[Saved entries]
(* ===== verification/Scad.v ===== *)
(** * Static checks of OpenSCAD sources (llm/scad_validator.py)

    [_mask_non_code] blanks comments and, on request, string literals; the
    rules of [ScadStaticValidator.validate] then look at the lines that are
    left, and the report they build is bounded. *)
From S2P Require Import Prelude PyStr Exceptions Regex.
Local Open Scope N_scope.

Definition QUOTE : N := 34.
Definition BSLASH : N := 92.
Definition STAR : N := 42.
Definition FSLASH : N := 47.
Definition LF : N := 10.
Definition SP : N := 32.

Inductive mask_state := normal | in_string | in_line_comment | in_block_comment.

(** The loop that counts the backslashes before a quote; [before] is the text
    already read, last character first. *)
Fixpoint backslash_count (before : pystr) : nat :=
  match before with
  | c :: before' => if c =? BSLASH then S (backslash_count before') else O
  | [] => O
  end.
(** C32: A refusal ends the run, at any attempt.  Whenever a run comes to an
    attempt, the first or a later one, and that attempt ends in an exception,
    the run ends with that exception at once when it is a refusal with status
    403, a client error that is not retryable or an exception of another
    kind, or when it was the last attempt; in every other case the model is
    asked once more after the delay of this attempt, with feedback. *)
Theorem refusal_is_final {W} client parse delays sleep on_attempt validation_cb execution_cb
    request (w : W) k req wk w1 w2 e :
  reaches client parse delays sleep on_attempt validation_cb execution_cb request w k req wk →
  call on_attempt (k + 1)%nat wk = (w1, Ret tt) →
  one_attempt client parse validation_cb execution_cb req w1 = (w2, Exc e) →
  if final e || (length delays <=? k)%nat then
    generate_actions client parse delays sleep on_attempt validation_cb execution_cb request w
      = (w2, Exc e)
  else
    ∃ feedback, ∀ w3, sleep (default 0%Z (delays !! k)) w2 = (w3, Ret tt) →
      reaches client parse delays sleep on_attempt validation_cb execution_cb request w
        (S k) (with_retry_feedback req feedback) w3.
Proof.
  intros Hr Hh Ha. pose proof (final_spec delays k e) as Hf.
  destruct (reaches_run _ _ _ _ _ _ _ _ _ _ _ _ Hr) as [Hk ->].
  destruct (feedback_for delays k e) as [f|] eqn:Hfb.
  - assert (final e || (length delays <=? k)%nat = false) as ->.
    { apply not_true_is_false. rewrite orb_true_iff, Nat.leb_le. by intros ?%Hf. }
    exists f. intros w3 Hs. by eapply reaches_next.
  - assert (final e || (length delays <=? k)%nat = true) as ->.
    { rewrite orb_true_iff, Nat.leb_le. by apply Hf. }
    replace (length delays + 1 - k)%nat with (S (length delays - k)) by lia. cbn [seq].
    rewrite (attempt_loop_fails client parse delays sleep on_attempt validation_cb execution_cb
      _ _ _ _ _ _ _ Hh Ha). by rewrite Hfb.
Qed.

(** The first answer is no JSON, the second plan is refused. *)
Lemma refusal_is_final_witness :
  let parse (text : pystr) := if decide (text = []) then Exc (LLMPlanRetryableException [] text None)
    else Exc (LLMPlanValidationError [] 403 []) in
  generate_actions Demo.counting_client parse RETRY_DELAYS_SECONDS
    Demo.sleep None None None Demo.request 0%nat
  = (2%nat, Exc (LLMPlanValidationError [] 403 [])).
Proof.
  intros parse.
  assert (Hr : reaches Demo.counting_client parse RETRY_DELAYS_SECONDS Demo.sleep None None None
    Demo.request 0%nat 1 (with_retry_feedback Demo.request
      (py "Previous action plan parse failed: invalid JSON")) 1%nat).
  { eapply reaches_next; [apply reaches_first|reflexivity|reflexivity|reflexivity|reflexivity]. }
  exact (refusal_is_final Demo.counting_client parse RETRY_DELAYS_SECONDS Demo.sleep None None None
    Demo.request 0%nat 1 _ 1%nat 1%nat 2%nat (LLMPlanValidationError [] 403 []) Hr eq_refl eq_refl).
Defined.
==
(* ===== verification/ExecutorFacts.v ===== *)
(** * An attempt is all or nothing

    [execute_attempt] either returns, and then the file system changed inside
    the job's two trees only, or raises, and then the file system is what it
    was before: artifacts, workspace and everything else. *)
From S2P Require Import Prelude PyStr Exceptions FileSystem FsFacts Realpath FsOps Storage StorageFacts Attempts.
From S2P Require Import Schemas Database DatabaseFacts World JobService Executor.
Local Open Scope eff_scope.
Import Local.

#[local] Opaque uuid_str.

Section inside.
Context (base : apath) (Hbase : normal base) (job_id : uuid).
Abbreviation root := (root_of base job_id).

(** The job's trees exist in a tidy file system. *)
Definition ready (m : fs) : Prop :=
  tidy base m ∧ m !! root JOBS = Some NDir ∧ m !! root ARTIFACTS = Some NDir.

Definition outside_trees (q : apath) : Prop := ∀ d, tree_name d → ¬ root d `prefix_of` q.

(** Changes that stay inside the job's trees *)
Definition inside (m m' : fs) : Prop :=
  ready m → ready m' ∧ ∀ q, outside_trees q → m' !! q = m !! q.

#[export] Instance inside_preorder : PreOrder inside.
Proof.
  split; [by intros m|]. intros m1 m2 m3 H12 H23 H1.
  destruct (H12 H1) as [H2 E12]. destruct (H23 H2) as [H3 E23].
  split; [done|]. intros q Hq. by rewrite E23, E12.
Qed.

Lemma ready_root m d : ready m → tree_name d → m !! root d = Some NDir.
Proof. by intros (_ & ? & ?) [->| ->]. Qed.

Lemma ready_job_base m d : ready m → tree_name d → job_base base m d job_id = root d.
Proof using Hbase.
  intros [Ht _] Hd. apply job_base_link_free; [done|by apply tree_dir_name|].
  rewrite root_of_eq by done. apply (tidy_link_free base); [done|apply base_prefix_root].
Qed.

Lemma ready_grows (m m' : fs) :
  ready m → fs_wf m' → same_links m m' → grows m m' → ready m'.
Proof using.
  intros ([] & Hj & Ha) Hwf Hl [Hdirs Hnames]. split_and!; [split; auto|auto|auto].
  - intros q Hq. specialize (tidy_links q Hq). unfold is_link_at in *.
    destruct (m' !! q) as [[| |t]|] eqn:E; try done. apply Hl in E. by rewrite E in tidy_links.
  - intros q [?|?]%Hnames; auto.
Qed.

*What the task requires*.
From the entries, report every line in which the string "destruct" occurs.

*Exercise output*.
  destruct (reaches_run _ _ _ _ _ _ _ _ _ _ _ _ Hr) as [Hk ->].
  destruct (feedback_for delays k e) as [f|] eqn:Hfb.
  destruct (H12 H1) as [H2 E12]. destruct (H23 H2) as [H3 E23].
    destruct (m' !! q) as [[| |t]|] eqn:E; try done. apply Hl in E. by rewrite E in tidy_links.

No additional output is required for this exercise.